Directions for this task
In the material below, find the line that contains "Lemma process_tail_same (vb" and the line that contains "destruct (f x); [|reflexivity].", then write out exactly those two lines and everything between them.

Excerpted data
* * * * * * *

Lemma PROMPTS_enter ty ask v d rest tr :
  PROMPTS ty = Some ask ->
  d <> VNone \/ ty = "yes_no" \/ ty = "json" ->
  exists tr',
    ask v d {| inputs := Enter :: rest; trace := tr |}
    = Ok (d, {| inputs := rest; trace := tr' |}).
Proof.
  unfold PROMPTS. intros H Hd.
  repeat match type of H with
         | context [String.eqb ty ?s] =>
             destruct (String.eqb_spec ty s);
             [inversion H; subst; clear H|]
         end; try discriminate.
  1-5: destruct Hd as [Hd|[Hd|Hd]]; try discriminate;
    eexists; apply click_prompt_enter; exact Hd.
  - eexists. unfold prompt_json, bind. rewrite click_prompt_enter by discriminate.
    reflexivity.
  - unfold prompt_yes_no, bind.
    rewrite click_prompt_enter by discriminate.
    destruct d as [| [|] | | | | | |]; eexists; reflexivity.
Qed.

Lemma prompt_variable_enter v vb rest tr :
  choices v = [] -> validate v = None ->
  In (var_type v) supported_types ->
  default v <> VNone \/ var_type v = "yes_no" \/ var_type v = "json" ->
  exists tr',
    prompt_variable v vb {| inputs := Enter :: rest; trace := tr |}
    = Ok (default v, {| inputs := rest; trace := tr' |}).
Proof.
  intros Hc Hv Hty Hd. unfold prompt_variable. rewrite Hc.
  destruct (PROMPTS (var_type v)) as [ask|] eqn:Ep.
  - unfold bind at 1. cbn [ret].
    assert (exists tr0,
              (if vb && truthy (description v)
               then click_echo (get (description v) EmptyString) else ret tt)
                {| inputs := Enter :: rest; trace := tr |}
              = Ok (tt, {| inputs := Enter :: rest; trace := tr0 |}))
      as [tr0 E0].
    { destruct (vb && truthy (description v)); eexists; reflexivity. }
    unfold bind at 1. rewrite E0. cbn [inputs].
    cbn [prompt_loop]. unfold bind at 1.
    destruct (PROMPTS_enter v rest tr0 Ep Hd) as [tr' E']. rewrite E'.
    rewrite Hv. eexists. reflexivity.
  - exfalso. unfold PROMPTS, supported_types in *. simpl in Hty.
    repeat match type of Ep with
           | context [String.eqb ?a ?s] =>
               destruct (String.eqb_spec a s); [discriminate|]
           end.
    intuition congruence.
Qed.

(** The part of [process] after the value has been obtained gives the
    same result and leaves the input alone. *)
Lemma process_tail_same (vb : bool) v c x (w w' : world) :
  inputs w = inputs w' ->
  same_outcome
    ((do deserialize <- lookup_deserializer (var_type v);
      do stored <- lift (deserialize x);
      do _ <- (if vb then click_echo (dashes terminal_width) else ret tt);
      ret {| ctx := ctx_set (name v) stored c;
             skip_to_variable_name :=
               next_target v (ctx_set (name v) stored c) |})%io w)
    ((do deserialize <- lookup_deserializer (var_type v);
      do stored <- lift (deserialize x);
      do _ <- (if vb then click_echo (dashes terminal_width) else ret tt);
      ret {| ctx := ctx_set (name v) stored c;
             skip_to_variable_name :=
               next_target v (ctx_set (name v) stored c) |})%io w').
Proof.
  intros Hi. unfold lookup_deserializer, bind, lift, ret, raise.
  destruct (DESERIALIZERS (var_type v)) as [f|]; [|reflexivity].
  destruct (f x); [|reflexivity].
  destruct vb; simpl; auto.
Qed.

Lemma render_default_run c v w :
  render_default c v w =
  match default v with
  | VStr text =>
      match template_render text c with
      | Ok r => Ok (set_default v (VStr r), logged w [Rendered text])
      | Raise e => Raise e
      end
  | _ => Ok (v, w)
  end.
Proof.
  unfold render_default. destruct (default v); try reflexivity.
  unfold bind. rewrite jinja_render_run.
  destruct (template_render s c); reflexivity.
Qed.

* * * * * * *

The answer
Lemma process_tail_same (vb : bool) v c x (w w' : world) :
  inputs w = inputs w' ->
  same_outcome
    ((do deserialize <- lookup_deserializer (var_type v);
      do stored <- lift (deserialize x);
      do _ <- (if vb then click_echo (dashes terminal_width) else ret tt);
      ret {| ctx := ctx_set (name v) stored c;
             skip_to_variable_name :=
               next_target v (ctx_set (name v) stored c) |})%io w)
    ((do deserialize <- lookup_deserializer (var_type v);
      do stored <- lift (deserialize x);
      do _ <- (if vb then click_echo (dashes terminal_width) else ret tt);
      ret {| ctx := ctx_set (name v) stored c;
             skip_to_variable_name :=
               next_target v (ctx_set (name v) stored c) |})%io w').
Proof.
  intros Hi. unfold lookup_deserializer, bind, lift, ret, raise.
  destruct (DESERIALIZERS (var_type v)) as [f|]; [|reflexivity].
  destruct (f x); [|reflexivity].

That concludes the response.